The story of the periodic table, which as of December 2015 has been completed with the discovery of the final four predicted elements, is one of the great triumphs of the scientific method.
The concept of indivisible particles that are the fundamental building blocks of all matter (atoms) has been around since ancient times.
In 360 BC, the Greek philosopher Plato coined the term “elements,” although he was far off base with the idea that the elemental particles were earth, air, fire and water. These are more analogous to the modern states of matter, solid, gas, plasma and liquid.
Certain elements that occur naturally in their pure form including sulphur, silver, gold, copper, iron, lead, tin, mercury and carbon have been known for millennia.
It was not until the 1600s, however, that scientists started developing an understanding of true elemental particles and identifying these substances and others that had been discovered starting in the 1200s AD as elements.
By 1778, there were 33 known elements when Antoine Lavoisier, a French nobleman and chemist made the first attempt to classify the elements based on their properties by separating them into gases, metals, non-metals and earths. This was perhaps the first contribution to the periodic table as we know it today.
Others also noticed patterns. In 1829, Johann Döbereiner recognized triads of elements with similar properties such as lithium sodium and potassium demonstrating the properties of the middle one could be predicted by the other two.
In the 1860s, British chemist John Newlands was the first to describe the periodicity of elements noting similarities between elements that had atomic weights that differed by seven and called it the Law of Octaves.
It was on this foundation that Russian Dmitri Mendeleev produced the earliest periodic table in 1869. Legend has it he made the discovery on a train using a card for each of the known elements on which he had written their properties. By arranging and rearranging them he realized if he put them in order of increasing atomic weight regularly occurring patterns emerged. Initially, he had them arranged in horizontal rows, but quickly realized the utility of placing them in columns.
Mendeleev’s effort was not an exact replica of the modern table, but everything that was to come, fit into the basic model he developed.
For example, Mendeleev’s table (and Newland’s Law of Octaves) was lacking the noble gases (helium, neon, argon etc.), none of which had been discovered at the time. When they were, however, they fit perfectly as the eighth column in the table as we know it today.
There were other problems because nature rarely perfectly conforms to the human need for order. For example, the atomic weight of tellurium is greater than that of iodine, but by their properties they did not fit. Mendeleev correctly transposed them.
The true, crowning achievement of Mendeleev’s work, however, was that he left gaps for undiscovered elements even predicting the properties of five of them.
Within 15 years, three of his predicted elements had been discovered and his predictions proved extremely accurate.
For example, Mendeleev predicted an element he called eka-aluminum—eka, from the latin meaning assumed to stand next in order—because there appeared to be one missing between aluminum and indium in column three.
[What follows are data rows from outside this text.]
(** * justd-cli: the [init] command and the remote-asset URL builders

    A shallow embedding of [src/utils/repo.ts] (the URL builders), of the
    current [init] command and of its older variant, and the properties
    of the natural-language specification that concern them.

    - A JavaScript string is its sequence of UTF-16 code units, a list
      of [N].
    - Node's [path] module is modelled in its POSIX flavour.
    - A command is a function from the state of the host (its files and
      folders, named as the code writes their paths, and the answers the
      user will give) to an outcome, a final state and the list of the
      events it emitted, in order.
    - Everything the three source files import or call but do not define
      (the probes of the host project, the prompts, the network, the
      package manager, JSON parsing and printing, the logging helpers)
      is a field of an environment record [Env]; the theorems hold for
      every environment unless they name one. *)

From Stdlib Require Import ZArith NArith Bool List Lia String Ascii.
From Stdlib Require QArith.
From stdpp Require Import base gmap list.
From Equations Require Import Equations.
Import ListNotations.
(** * The ROI calculator of [RoiCalculator.tsx]

    A shallow embedding of the calculator's pure core: the input helpers
    [parseNum], [clampInt] and [clampMin], the [derived] computation of the
    sanitized component and of the legacy numeric-only component, the
    blur handlers of the five text fields, the change handlers and the
    slider of the legacy component, the texts of the payback and ten-year
    tiles, and the split of a tile's text into a number and a unit by
    [Stat].

    A JavaScript [number] is an IEEE 754 binary64 value, hence a primitive
    [float] here; [+], [-], [*], [/] and the comparisons are the primitive
    operations, specified by the standard library through [Prim2SF]. *)

From Stdlib Require Import ZArith PArith List String Ascii Bool Lia.
From Stdlib Require Import Floats.
From Stdlib Require Uint63.
From Stdlib Require DecimalString DecimalPos.
Import ListNotations.

Set Warnings "-inexact-float".

Local Open Scope float_scope.

(** ** The JavaScript built-ins the component calls *)

Module JS.

Definition number := float.

Definition Infinity : number := infinity.
Definition NaN : number := nan.

(** [Number.isFinite] and the global [isFinite] on a number. *)
Definition isFinite (x : number) : bool := is_finite x.

(** The number of an integer; exact whenever [|z| < 2^53]. *)
Definition of_int (z : Z) : number :=
  match z with
  | Z0 => zero
  | Zpos _ => of_uint63 (Uint63.of_Z z)
  | Zneg p => - of_uint63 (Uint63.of_Z (Zpos p))
  end.

(** [Math.max(a, b)]: NaN when either argument is NaN, and [+0] is larger
    than [-0]. *)
Definition Math_max (a b : number) : number :=
  if is_nan a || is_nan b then NaN
  else if a <? b then b
  else if b <? a then a
  else if get_sign a then b else a.

(** [Math.floor(x)]: the largest integer not above [x]; NaN, the
    infinities, both zeros and every value with a non-negative exponent
    (an integer already) are returned unchanged. *)
Definition Math_floor (x : number) : number :=
  match Prim2SF x with
  | S754_finite s m e =>
      if (0 <=? e)%Z then x
      else of_int (Z.shiftr (cond_Zopp s (Zpos m)) (- e)%Z)
  | _ => x
  end.

(** [Math.round(x)]: the integer closest to [x], ties towards [+Infinity]; the
    result is [-0] for [-0.5 <= x < 0]. Computed on the exact value, as
    [floor (x + 1/2)]. *)
Definition Math_round (x : number) : number :=
  match Prim2SF x with
  | S754_finite s m e =>
      if (0 <=? e)%Z then x
      else
        let n := Z.shiftr (cond_Zopp s (Zpos m) + 2 ^ (- e - 1))%Z (- e)%Z in
        if (n =? 0)%Z then (if s then neg_zero else zero) else of_int n
  | _ => x
  end.

(** *** [Number(s)] on a string: StringToNumber

    Strings are held as UTF-8 bytes. *)

Definition code (c : ascii) : N := N_of_ascii c.

Definition is_digit (c : ascii) : bool :=
  ((48 <=? code c) && (code c <=? 57))%N.

Definition digit_value (c : ascii) : Z := (Z.of_N (code c) - 48)%Z.

(** The value of a digit in a base up to 16, if it is one. *)
Definition digit_in_base (base : Z) (c : ascii) : option Z :=
  let n := code c in
  let v :=
    if ((48 <=? n) && (n <=? 57))%N then Some (Z.of_N n - 48)%Z
    else if ((97 <=? n) && (n <=? 102))%N then Some (Z.of_N n - 87)%Z
    else if ((65 <=? n) && (n <=? 70))%N then Some (Z.of_N n - 55)%Z
    else None in
  match v with
  | Some d => if (d <? base)%Z then Some d else None
  | None => None
  end.

(** Leading StrWhiteSpaceChar removed: TAB, LF, VT, FF, CR, SP, and in
    UTF-8 U+00A0, U+1680, U+2000..U+200A, U+2028, U+2029, U+202F, U+205F,
    U+3000 and U+FEFF. *)
Fixpoint skip_white (s : string) : string :=
  match s with
  | String c1 r1 =>
      let n1 := code c1 in
      if ((9 <=? n1) && (n1 <=? 13) || (n1 =? 32))%N then skip_white r1
      else
        match r1 with
        | String c2 r2 =>
            let n2 := code c2 in
            if ((n1 =? 194) && (n2 =? 160))%N then skip_white r2
            else
              match r2 with
              | String c3 r3 =>
                  let n3 := code c3 in
                  if ((n1 =? 225) && (n2 =? 154) && (n3 =? 128)
                      || (n1 =? 226) && (n2 =? 128)
                         && ((128 <=? n3) && (n3 <=? 138)
                             || (n3 =? 168) || (n3 =? 169) || (n3 =? 175))
                      || (n1 =? 226) && (n2 =? 129) && (n3 =? 159)
                      || (n1 =? 227) && (n2 =? 128) && (n3 =? 128)
                      || (n1 =? 239) && (n2 =? 187) && (n3 =? 191))%N
                  then skip_white r3
                  else s
              | EmptyString => s
              end
        | EmptyString => s
        end
  | EmptyString => s
  end.

(** Trailing white space removed: the longest suffix that [skip_white]
    consumes whole. *)
Fixpoint trim_end (s : string) : string :=
  match s with
  | EmptyString => EmptyString
  | String c r =>
      match skip_white s with
      | EmptyString => EmptyString
      | _ => String c (trim_end r)
      end
  end.

Definition trim (s : string) : string := trim_end (skip_white s).

(** A run of decimal digits: the integer read so far, how many digits were
    read, and what follows. *)
Fixpoint decimal_digits (s : string) (acc : Z) (count : Z) : Z * Z * string :=
  match s with
  | String c r =>
      if is_digit c then decimal_digits r (10 * acc + digit_value c)%Z (count + 1)%Z
      else (acc, count, s)
  | EmptyString => (acc, count, s)
  end.

(** A non-empty run of digits of [base] up to the end of the string. *)
Fixpoint based_digits (base : Z) (s : string) (acc : Z) : option Z :=
  match s with
  | String c r =>
      match digit_in_base base c with
      | Some d =>
          match r with
          | EmptyString => Some (base * acc + d)%Z
          | _ => based_digits base r (base * acc + d)%Z
          end
      | None => None
      end
  | EmptyString => None
  end.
He said this element would have an atomic weight of approximately 68, its density as a solid would be six grams per centimetre cubed, its melting point would be low, its valency would be 3, it would be discovered by its spectrum, its formula would be Ea2O3 and would be soluble in both acids and alkalis.
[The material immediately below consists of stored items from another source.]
(** * pyfar fractional-octave filter banks: a shallow embedding

    Source: [pyfar/dsp/filter/fractional_octaves.py].

    Conventions of the embedding.
    - Python floats and NumPy [float64] values are real numbers ([R]); every
      arithmetic operation is the exact one.
    - Python ints and NumPy integer arrays are [Z]; NumPy arrays are lists.
    - [np.round] / [np.around] is rounding to the nearest integer, ties to
      the even one ([around]).
    - Exceptions are values of [exn]; code that can raise returns
      [result A = exn + A].
    - [warnings.warn] appends to a log that is threaded through the code
      ([M], a state-and-exception monad over the log). *)

From Stdlib Require Import Reals Lra Lia ZArith.
From stdpp Require Import base decidable option list sorting gmap strings.

#[local] Open Scope R_scope.

(** ** Exceptions, diagnostics, and the two monads *)

Inductive exn : Type :=
  | ValueError (msg : string)
  | KeyError (key : string)
  | TypeError (msg : string)
  | IndexError (msg : string)
  | ZeroDivisionError (msg : string).

(** A warning carries its message and the numbers formatted into it. *)
Inductive warning : Type :=
  | UserWarning (msg : string) (args : list R).

Definition result (A : Type) : Type := (exn + A)%type.

Definition rbind {A B : Type} (m : result A) (k : A -> result B) : result B :=
  match m with
  | inl e => inl e
  | inr a => k a
  end.

#[global] Instance result_ret : MRet result := fun A a => inr a.
#[global] Instance result_bind : MBind result := fun A B k m => rbind m k.
#[global] Instance result_fmap : FMap result :=
  fun A B f m => rbind m (fun a => inr (f a)).

(** The log of emitted warnings is the only ambient state the bank designs
    touch. *)
Definition M (A : Type) : Type := list warning -> result A * list warning.

Definition ret {A : Type} (a : A) : M A := fun log => (inr a, log).
Definition raise {A : Type} (e : exn) : M A := fun log => (inl e, log).
Definition warn (msg : string) (args : list R) : M unit :=
  fun log => (inr tt, log ++ [UserWarning msg args]).
Definition lift {A : Type} (r : result A) : M A := fun log => (r, log).
Definition bind {A B : Type} (m : M A) (k : A -> M B) : M B :=
  fun log =>
    match m log with
    | (inl e, log') => (inl e, log')
    | (inr a, log') => k a log'
    end.

#[global] Instance M_ret : MRet M := @ret.
#[global] Instance M_bind : MBind M := fun A B k m => bind m k.

(** ** Decidable comparisons on reals *)

#[global] Instance Rle_decision (x y : R) : Decision (x <= y) := Rle_dec x y.
#[global] Instance Rlt_decision (x y : R) : Decision (x < y) := Rlt_dec x y.
#[global] Instance Rge_decision (x y : R) : Decision (x >= y) := Rge_dec x y.
#[global] Instance Rgt_decision (x y : R) : Decision (x > y) := Rgt_dec x y.
#[global] Instance Req_decision : EqDecision R := Req_dec_T.

(** ** NumPy primitives *)

(** [np.around] on a scalar: nearest integer, ties to even. *)
Definition around (x : R) : Z :=
  let f := Int_part x in
  let d := x - IZR f in
  if decide (d < 1 / 2) then f
  else if decide (1 / 2 < d) then (f + 1)%Z
  else if Z.even f then f else (f + 1)%Z.

(** [np.arange(a, b + 1)] for integral [a], [b]: the integers [a .. b]. *)
Definition arange_incl (a b : Z) : list Z :=
  map (fun i : nat => (a + Z.of_nat i)%Z) (seq 0 (Z.to_nat (b + 1 - a))).

(** Boolean-mask indexing [xs[mask]]. *)
Fixpoint select {A : Type} (mask : list bool) (xs : list A) : list A :=
  match mask, xs with
  | m :: mask', x :: xs' =>
      if m then x :: select mask' xs' else select mask' xs'
  | _, _ => []
  end.

Definition np_any (mask : list bool) : bool := existsb (fun m => m) mask.
Definition np_all (mask : list bool) : bool := forallb (fun m => m) mask.

Definition log2 (x : R) : R := ln x / ln 2.

(** ** The frequency grid *)

Definition octave_ratio : R := Rpower 10 (3 / 10).
Definition reference_freq : R := 1000.

Definition nominal_octaves : list R :=
  [ 63 / 2; 63; 125; 250; 500; 1000; 2000; 4000; 8000; 16000 ].

Definition nominal_third_octaves : list R :=
  [ 25; 63 / 2; 40; 50; 63; 80; 100; 125; 160;
    200; 250; 315; 400; 500; 630; 800; 1000;
    1250; 1600; 2000; 2500; 3150; 4000; 5000;
    6300; 8000; 10000; 12500; 16000; 20000 ].

(** The table chosen for one or three fractions per octave. *)
Definition iec_table (num_fractions : Z) : list R :=
  if decide (num_fractions = 1%Z) then nominal_octaves
  else nominal_third_octaves.
(** * RealTimeAVPlayer: playback pipeline, shallow embedding and properties

    The development follows the C++ classes of the player: [Demuxer],
    [Decoder], [StreamSource], [AudioPlayer], [Player].  Every class is a
    module holding a record for the object's fields and one function per
    method, with explicit state passing.  A method is one step on its
    object; what the other threads do in between appears as further calls in
    a sequence of calls.  Fixed-width integers are [Z] with their wrap-around
    written out; byte buffers are [list byte]; a [double] is the rational it
    denotes, and an operation on doubles is the exact operation followed by
    [binary64], the rounding to the nearest double (the volume arithmetic,
    a scaling by 128 and a rounding to an integer, is exact without it).  What FFmpeg, SDL and GLFW
    decide is a parameter: [FFmpeg.Lib], [AudioPlayer.Host],
    [GLRenderer.Host], and the files in [FFmpeg.FileSystem]. *)

From Stdlib Require Import ZArith QArith Qround Qabs Qminmax Lia Lqa Bool.
From Stdlib Require Import Strings.Byte Strings.String.
From stdpp Require Import base list.

Local Open Scope Z_scope.

(** ** Machine integers and FFmpeg constants *)

Module Media.

(** [mediadefs.h]: the stream kind every component is parameterised by. *)
Inductive Type_ := Video | Audio.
When French chemist Paul-Émile Lecoq de Boisbaudran discovered by spectroscopy what we now know as Gallium, it almost perfectly matched those predictions greatly enhancing the reputation of Mendeleev’s periodic table.
It would be refined over the first half of the 20th century to the form we now know with its eight groups (columns), seven periods (rows), four sub-rows (the transition metals including the separate Lanthanide and Actinide series that flesh out periods six and seven.
In the latter half of the 20th century most of the gaps were filled in with the exception of four super heavy elements at the end of the seventh period, numbers 113, 115, 117 and 118.
Finally, at the end of 2015, the final four spaces were filled in, 115, 117 and 118 by a joint Russo-American venture and 113 by a team from Japan. The achievements was confirmed by the International Union of Pure and Applied Chemistry (IUPAC) at the end of December.
The completed table has 118 elements, 94 of which have been found occurring naturally. Of these 94, 10 only exist as temporary products of radioactive decay. The other 24, with atomic numbers 95 through 118 (everything above plutonium) have only ever been synthesized in a laboratory, the problem being that super heavy elements are highly unstable and decay extremely rapidly.
So, what is next for chemistry? The great thing about science is it doesn’t stop at complete.
The Irish comedian Dara O’Briain does a great bit on pseudoscience talking about how people peddling nonsense frequently use the argument, ‘well, science doesn’t know everything.’ O’Briain’s response: “Science knows it doesn’t know everything, otherwise it would just stop.”
Theoretically, there could be an eighth period, possibly even a ninth and tenth. It has even been hypothesized that within the eighth period there could be an “island of stability” a group of elements that are both super heavy and stable.
Kosuke Morita, who led the Japanese researchers who discovered element 113, said his team will now “look to the uncharted territory of element 119 and beyond.”